The pathetically weak argument in support of Obamacare’s ability to reduce the deficit can not be ridiculed enough. From the moment Obama made this announcement, reports emerged discrediting his words. Lately, even left-wing sources have refuted this claim in a desperate effort to legitimize other aspects of the bill. Though this conflicting research is proof enough to refute these claims, the most telling repudiations are the direct results of Obamacare legislation that has already been implemented.
Yesterday, we heard that Obama made the decision to ressurrect the idea of implementing “death panels” into the federal health care system. While the idea itself is somewhat questionable, in a much more practical sense the decision to mandate the use of end-of-life counseling is highly contradictory in terms of deficit reduction. Through new regulation, Obama ensures the use of death panels by providing monetary incentives to doctors who provide end-of-life discussion. In terms of cost-savings, bribing doctors to participate in a controversial medical practice is both ethically questionable and contrary to promises of fiscal responsibility.

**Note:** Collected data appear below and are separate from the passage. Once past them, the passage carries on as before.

(** * RGB indicator driver for the TI LP5817 (rgb-indicator.c / rgb-indicator.h)

    A shallow embedding of the driver: the LP5817 bring-up sequence, the
    colour write path, and the flash scheduler formed by a one-shot kernel
    timer and a work item.  The driver's functions are written in a small
    state monad over a [world] that holds the indicator object, the trace of
    I2C transactions, the results the bus will hand back, and the error log.

    The Zephyr kernel is not part of the driver; it is modelled by the
    contract of the calls the driver makes:
    - [i2c_write_dt] appends one transaction to the bus trace and returns the
      result the bus gives for it (an arbitrary function of the position of
      the transaction in the trace);
    - [k_timer_start] arms the timer, [k_timer_stop] disarms it, and the
      expiry of an armed timer is an event that runs [flashTimerExpiry];
    - [k_work_submit] marks the work item pending (submitting a pending item
      changes nothing), and running a pending item is an event that clears
      the mark and calls [flashDisplay_handler]. *)

From Stdlib Require Import ZArith String List Bool Lia.
Import ListNotations.
Local Open Scope Z_scope.

(** ** Machine integers *)

(** [uint8_t]: a value of [Z] reduced modulo 2^8 when it is stored. *)
Definition wrap_u8 (x : Z) : Z := x mod 256.

(** [int] (32 bits, two's complement). *)
Definition wrap_int (x : Z) : Z := (x + 2147483648) mod 4294967296 - 2147483648.

(** ** Register map and command codes (rgb-indicator.h) *)

Module LP5817.
Definition REG_CHIPENABLE   : Z := 0x00.
Definition REG_MAXCURRENT   : Z := 0x01.
Definition REG_OUTENABLE    : Z := 0x02.
Definition REG_DOTCURRENT_0 : Z := 0x14.
Definition REG_DOTCURRENT_1 : Z := 0x15.
Definition REG_DOTCURRENT_2 : Z := 0x16.
Definition REG_UPDATE       : Z := 0x0f.

Definition REG_INTENSITY0   : Z := 0x18.
Definition REG_INTENSITY1   : Z := 0x19.
Definition REG_INTENSITY2   : Z := 0x1a.

Definition CMD_CHIPENABLE   : Z := 0x01.
Definition CMD_MAXCURRENT   : Z := 0x01.
Definition CMD_OUTENABLE    : Z := 0x07.
Definition CMD_UPDATE       : Z := 0x55.
End LP5817.

(** [const uint8_t dot_current[] = { 128, 128, 128 }] *)
Definition dot_current : list Z := [128; 128; 128].

(** ** Kernel objects *)

(** [k_timeout_t]: a tick count; [K_NO_WAIT] is zero ticks. *)
Record k_timeout_t := K_TICKS { ticks : Z }.
Definition K_NO_WAIT : k_timeout_t := K_TICKS 0.

(** [struct device], as far as [device_is_ready] and the log look at it. *)
Record device := { name : string; ready : bool }.
Definition device_is_ready (d : device) : bool := ready d.

(** [struct i2c_dt_spec]: the bus and the address of the chip on it. *)
Record i2c_dt_spec := { bus : device; addr : Z }.

(** [struct k_timer]: [running] is the duration the timer was armed with,
    [None] when it is stopped; [period] is the reload value. *)
Record k_timer := { running : option k_timeout_t; period : k_timeout_t }.

(** [struct k_work]: whether the item sits in the system work queue. *)
Record k_work := { pending : bool }.

(** ** Driver data (rgb-indicator.h) *)

Record led_rgb := RGB { r : Z; g : Z; b : Z }.

Record rgb_indicator_t := {
  rgbdev           : i2c_dt_spec;
  brightness       : Z;
  pixels           : led_rgb;
  flashesAsked     : Z;
  flashesPerformed : Z;
  onDuration       : k_timeout_t;
  offDuration      : k_timeout_t;
  flashTimer       : k_timer;
  flashState       : Z;
  flashWork        : k_work
}.

Definition set_rgbdev (v : i2c_dt_spec) (i : rgb_indicator_t) : rgb_indicator_t :=
  {| rgbdev := v; brightness := brightness i; pixels := pixels i;
     flashesAsked := flashesAsked i; flashesPerformed := flashesPerformed i;
     onDuration := onDuration i; offDuration := offDuration i;
     flashTimer := flashTimer i; flashState := flashState i;
     flashWork := flashWork i |}.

While the idea of deficit reduction is difficult to reconcile with this new regulatory scheme, new information regarding Obamacare’s high risk pool program is even more jaw dropping in light of deficit reduction claims. This federal health care plan is a central aspect of Obamacare’s agenda, and it establishes federal funding for individuals making use of Medicare funds after being rejected by insurance companies due to pre-existing conditions. Initially, Congress allocated $5 billion to fund the program, which was estimated to be just enough money to cover expenses. According to the CBO:
In its analysis of PPACA released in March, the Congressional Budget Office (CBO) estimated that all of the $5 billion appropriated for the program would be spent. CBO concluded that the new pools would be more attractive than the high-risk pools that now exist in many states, both because the premium would be lower (state high-risk pools typically charge a premium between 125 percent and 200 percent of the standard premium) and because the new pools would provide immediate coverage for enrollees’ preexisting medical conditions (current high-risk pools generally do not do so).
However, the results of the program this year prove several important aspects of this analysis wrong. For one, the CBO makes an important distinction that high risk pools already exist. While there are some problems with the way they are operated, these problems do not necessarily mandate that the government should attempt to completely take over the market. Also, the CBO seems to believe that $5 billion will be an appropriate amount of money to pay for this government takeover. Unfortunately, this belief is unfounded in light of irresponsible estimates of enrollment produced by the federal government:
In the spring, the Medicare program’s chief actuary predicted that 375,000 people would sign up for the pool plans by the end of the year. Early last month, the Health and Human Services Department reported that just 8,000 people had enrolled. HHS officials declined to provide an update, although they collect such figures monthly, because they have decided to report them on a quarterly basis.
“Like the rest of the country, we thought we’d have pretty much a stampede. That obviously hasn’t materialized,” said Michael Keough, executive director of North Carolina’s plan. With nearly 700 participants, it is among the nation’s largest so far, but it has one-third of the people expected by now.
This poor estimate represents a deficit of 367,000 participants. The expected “stampede” likely did not materialize because the two CBO predictions of the program are not accurate. Apparently the immediate coverage provided by the federal high-risk pool is not a large enough draw to provide a massive surge of enrollment, and this result is likely the side-effect of a failure for the program to live up to the CBO prediction that federal premiums would be lower than private premiums. The story of Wil Wilson underlines this misconception:
Will Wilson, 57, of Chicago said he is “really, really, really, really discouraged.” After he received an AIDS diagnosis in 2002, he discovered that his insurance at the time paid only $1,500 for medicine each year. His AIDS drugs cost $3,000 a month. He ended up in bankruptcy.Wilson, a tourist trolley guide, now gets help from the federal AIDS Drug Assistance Program, but he has no coverage for other kinds of care.
Wilson became an activist for health reform, circulating petitions, going to demonstrations. And the day after the president signed the bill into law, a Chicago Sun-Times column quoted him as saying, “I’ve had a grin on my face all day” at the prospect of the high-risk pool he could join. That was before the rates were announced in July and Wilson discovered that the premium – nearly $600 a month – “was almost as much as my rent. It was like, no way! I was floored.”
And here’s the kicker that really throws a monkey into the deficit reduction baloney:
In the meantime, in at least a few states, claims for medical care covered by the “high-risk pools” are proving very costly, and it is an open question whether the $5 billion allotted by Congress to start up the plans will be sufficient.
The federal government is finding out first hand how difficult it is to provide affordable, quality medical care. Instead of understanding that a simple reform of insurance practices would have solved these problems, the government felt they would be able to do a better job of providing coverage than companies with decades of expertise in the field. Obama thought he could just take over the market, provide significantly lower premiums, reduce the deficit, and maintain the quality of our healthcare system. This delusional fantasy is leading our country down the road to financial ruin, and any assertion of deficit reduction is simply ignorant.